Anker S D, John M, Pedersen P U, Raguso C, Cicoira M, Dardai E, Laviano A, Ponikowski P, Schols A M W J, Becker H F, Böhm M, Brunkhorst F M, Vogelmeier C
Division of Applied Cachexia Research, Department of Cardiology, Charité-Universitätsmedizin Berlin, CVK, Berlin, Germany.
Clin Nutr. 2006 Apr;25(2):311-8. doi: 10.1016/j.clnu.2006.01.017. Epub 2006 May 11.
These guidelines are intended to give evidence-based recommendations for the use of enteral nutrition (EN) in patients with chronic heart failure (CHF) and chronic obstructive pulmonary disease (COPD). They were developed by an interdisciplinary expert group in accordance with officially accepted standards and are based on all relevant publications since 1985. They have been discussed and accepted in a consensus conference. EN by means of oral nutritional supplements (ONS) or tube feeding (TF) enables nutritional intake to be maintained or increased when normal oral intake is inadequate. No data are yet available concerning the effects of EN on cachexia in CHF patients. However, EN is recommended to stop or reverse weight loss on the basis of physiological plausibility. In COPD patients, EN in combination with exercise and anabolic pharmacotherapy has the potential to improve nutritional status and function. Frequent small amounts of ONS are preferred in order to avoid postprandial dyspnoea and satiety as well as to improve compliance.

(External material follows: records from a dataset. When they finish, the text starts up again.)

(* ===== verification/AccountRequestsProofs.v ===== *)
(** What holds of the account requests after any sequence of calls: the audit log
    tells how each came to its status, and only administrators decide. *)
From stdpp Require Import strings.
From S2P Require Import Prelude PyStr PySort ParamValidation Columns AccessControl AccessControlProofs Web AccountRequests.

(** The events a request in a status has behind it, in order. *)
Definition histories (status : string) : list (list string) :=
  if bool_decide (status = "S"%string) then [["submitted"]]%string
  else if bool_decide (status = "R"%string) then [["submitted"; "moved_to_review"]]%string
  else if bool_decide (status = "A"%string)
  then [["submitted"; "approved"]; ["submitted"; "moved_to_review"; "approved"]]%string
  else if bool_decide (status = "D"%string)
  then [["submitted"; "denied"]; ["submitted"; "moved_to_review"; "denied"]]%string
  else [].

Definition trail (rq : Z) (d : AccountDB) : list AuditEntry :=
  filter (λ a, au_request_id a = rq) (acc_audits d).

(** The entries [t] account for the row: its status, who submitted it, who touched it
    last, and the reason when it was denied. *)
Record explains (r : AccountRequest) (t : list AuditEntry) : Prop := mkExplains {
  ex_events : (au_event_type <$> t) ∈ histories (ar_status_code r);
  ex_author : au_actor_user_id <$> head t = Some (ar_created_by_id r);
  ex_last : au_actor_user_id <$> last t = Some (ar_updated_by_id r);
  ex_reason : ar_status_code r = "D"%string →
    ∃ reason, ar_status_reason r = Some reason ∧ reason ≠ ""%string ∧ au_event_notes <$> last t = Some (Some reason)
}.

Record account_inv (d : AccountDB) : Prop := mkAccountInv {
  ai_explained : ∀ k r, acc_requests d !! k = Some r → ar_request_id r = k ∧ explains r (trail k d);
  ai_known : ∀ a, a ∈ acc_audits d → is_Some (acc_requests d !! au_request_id a);
  ai_one_open : ∀ k1 k2 r1 r2, acc_requests d !! k1 = Some r1 → acc_requests d !! k2 = Some r2 →
    is_open r1 = true → is_open r2 = true → same_email (ar_contact_email r1) (ar_contact_email r2) = true → k1 = k2;
  ai_complete : ∀ k r, acc_requests d !! k = Some r → ""%string ∉ required_fields r
}.

(** * The effects of the calls *)

(** From which status a request moves to which, and the event that tells it. *)
Definition edges : list (string * string * string) :=
  [("S", "R", "moved_to_review"); ("S", "A", "approved"); ("R", "A", "approved");
   ("S", "D", "denied"); ("R", "D", "denied")]%string.

Section effects.
Context (updatable : bool) (ax : AccountCtx).

Definition by_admin (c : Cache) (uid : Z) : Prop :=
  ∃ u, ax_user ax = Some (uid, u) ∧
    (holds (Some u) (ax_auth ax) (ax_query_ok ax) c "SYSTEM_ADMINISTRATOR" ∨
     holds (Some u) (ax_auth ax) (ax_query_ok ax) c "SYS_ADMIN").

Inductive account_effect (c : Cache) (d : AccountDB) : AccountDB → Prop :=
| ae_none : account_effect c d d
| ae_submit f r a :
    r = new_account ax f → a = mkAuditEntry (ax_new_id ax) "submitted" (Some "Request submitted"%string) (actor_id ax) (ax_now ax) →
    ""%string ∉ required_fields r → open_for (ar_contact_email r) d = [] →
    acc_requests d !! ax_new_id ax = None →
    account_effect c d (log_entry a (put_account r d))
| ae_move r status reason event notes uid :
    by_admin c uid → updatable = true → acc_requests d !! ar_request_id r = Some r →
    (ar_status_code r, status, event) ∈ edges →
    (status = "D"%string → reason = Some notes ∧ notes ≠ ""%string) →
    account_effect c d (log_entry (mkAuditEntry (ar_request_id r) event (Some notes) uid (ax_now ax))
                          (put_account (moved status reason uid r) d)).

Lemma admin_names x : x ∈ ["SYSTEM_ADMINISTRATOR"; "SYS_ADMIN"]%string → normalized x = x.
Proof. revert x. apply Forall_forall. by_decide. Qed.

Lemma admin_only_ok s uid s' :
  run_ok (admin_only ax) s uid s' → web_db s' = web_db s ∧ by_admin (web_cache s) uid.
Proof.
  unfold admin_only, logged_in. rewrite run_some. intros ([uid' u] & Hu & Hrun).
  apply bind_ok in Hrun as (b & s1 & Hb & Hrun). revert Hb. unfold run_ok, on_web_cache, is_admin. cbn [snd].
  destruct (has_roles_run (E := Refusal) (Some u) (ax_auth ax) (ax_query_ok ax) _ (web_cache s) admin_names)
    as (c' & b' & -> & _ & Hiff).
  intros [= <- <-]. destruct b'; [|done]. injection Hrun as <- <-. split; [done|]. exists u. split; [done|].
  destruct (proj1 Hiff eq_refl) as (x & Hx & Hh).
  rewrite !elem_of_cons in Hx. destruct Hx as [->|[->|Hx]]; [tauto|tauto|]. by apply elem_of_nil in Hx.
Qed.

Lemma add_audit_ok a d d' : run_ok (add_audit a) d tt d' → d' = log_entry a d.
Proof. unfold add_audit. rewrite body_get, run_fail_if, body_modify. naive_solver. Qed.

Lemma move_ok uid rq from status reason event notes d d' :
  run_ok (move updatable ax uid rq from status reason event notes) d tt d' →
  updatable = true ∧ ∃ r, acc_requests d !! rq = Some r ∧ ar_status_code r ∈ from ∧
    d' = log_entry (mkAuditEntry rq event (Some notes) uid (ax_now ax)) (put_account (moved status (reason r) uid r) d).
Proof.
  unfold move. rewrite body_get, run_some. intros (r & Hr & Hrun). rewrite run_fail_if in Hrun.
  destruct Hrun as [Hfrom Hrun]. rewrite seq_ok in Hrun. destruct Hrun as (d1 & Hup & Hrun).
  unfold update_account in Hup. rewrite body_get, run_fail_if, body_modify in Hup. destruct Hup as [Hup ->].
  apply add_audit_ok in Hrun as ->. z_bool. split; [done|]. by exists r.
Qed.

Lemma submit_account_ok f d d' :
  run_ok (submit_body ax f) d tt d' →
  ¬ (""%string ∈ required_fields (new_account ax f)) ∧ open_for (ar_contact_email (new_account ax f)) d = [] ∧
  acc_requests d !! ax_new_id ax = None ∧
  d' = log_entry (mkAuditEntry (ax_new_id ax) "submitted" (Some "Request submitted"%string) (actor_id ax) (ax_now ax))
         (put_account (new_account ax f) d).
Proof.
  unfold submit_body. rewrite run_fail_if. intros [Hreq Hrun]. rewrite body_get, run_fail_if in Hrun.
  destruct Hrun as [Hopen Hrun]. rewrite seq_ok in Hrun. destruct Hrun as (d1 & Hins & Hrun).
  unfold insert_account in Hins. rewrite body_get, !run_fail_if, body_modify in Hins.
  destruct Hins as (Hnew & Hok & ->). apply add_audit_ok in Hrun as ->. z_bool.
  split; [done|]. split; [by apply dec_stable|]. split; [|done].
  change (acc_requests d !! ax_new_id ax) with (acc_requests d !! ar_request_id (new_account ax f)).
  by destruct (acc_requests d !! _) eqn:E; [destruct Hnew; eexists|].
Qed.
(** [str.isdigit]: the superscript digits are digits to it and not to [int]. *)
Definition isdigit_char (c : ascii) : bool := is_digit c || bool_decide (code c ∈ [178; 179; 185]).
Definition isdigit (s : string) : bool := negb (bool_decide (s = ""%string)) && forallb isdigit_char (chars s).

(** [s.split(':', 1)], [None] without a colon. *)
Fixpoint split_colon (l : list ascii) : option (list ascii * list ascii) :=
  match l with
  | [] => None
  | c :: l' => if code c =? 58 then Some ([], l')
               else (λ p, (c :: p.1, p.2)) <$> split_colon l'
  end.

(** * What the tables accept *)

Definition user_row_ok (d : UserDB) (u : UserRow) : bool :=
  varchar 200 (ur_email u) && varchar 20 (ur_user_name u) && varchar 256 (ur_password_hash u) &&
  varchar_opt 100 (ur_first_name u) && varchar_opt 100 (ur_last_name u) && varchar_opt 200 (ur_full_name u) &&
  varchar_opt 200 (ur_organization u) && varchar_opt 200 (ur_job_title u) && varchar_opt 50 (ur_phone u) &&
  match ur_agency_id u with Some a => bool_decide (is_Some (ud_agencies d !! a)) | None => true end &&
  forallb (λ v, (ur_user_id v =? ur_user_id u) || negb (bool_decide (ur_email v = ur_email u))) (rows (ud_users d)).
(* ===== verification/PackagingQueues.v ===== *)
(** The queues of packaging (app/features/packaging.py): what the manager, the officers
    and the inventory clerk see of the requests and packages in hand, the summary of a
    package, the handover of a package to its agency, and the allocation endpoints.

    The notifications of a handover are left out because none is ever written: their
    query compares a relationship with [like], which raises, and the handler only logs
    it.  Quantities and ids of the JSON endpoints are taken as parsed. *)
From stdpp Require Import strings.
From S2P Require Import Prelude PyStr PySort Schema Ledger Reservation BatchAllocation Dispatch Packaging AccessControl ReliefRequest RequestRoutes RequestPages.

Definition PKG_STATUS_PENDING : string := "P".
Definition PKG_STATUS_DISPATCHED : string := "D".

(** Seconds. *)
Definition DAY : Z := 86400.

(** [order_by(column.desc())]: NULL comes first. *)
Definition desc_key (t : option Z) : list Z := match t with None => [0] | Some t => [1; - t] end.

(** A package with its items counted and summed. *)
Record PackageLine : Type := mkPackageLine {
  pl_package : ReliefPkg;
  pl_item_count : Z;
  pl_total_qty : Z
}.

本指南旨在为慢性心力衰竭(CHF)和慢性阻塞性肺疾病(COPD)患者肠内营养(EN)的使用提供循证建议。该指南由一个跨学科专家组按照官方认可的标准制定,基于1985年以来的所有相关出版物。它们在一次共识会议上进行了讨论并获得通过。当正常经口摄入量不足时,通过口服营养补充剂(ONS)或管饲(TF)进行肠内营养可维持或增加营养摄入。目前尚无关于肠内营养对CHF患者恶病质影响的数据。然而,基于生理合理性,建议采用肠内营养来阻止或扭转体重下降。在COPD患者中,肠内营养与运动及合成代谢药物治疗相结合有可能改善营养状况和功能。为避免餐后呼吸困难和饱腹感并提高依从性,建议频繁少量使用口服营养补充剂。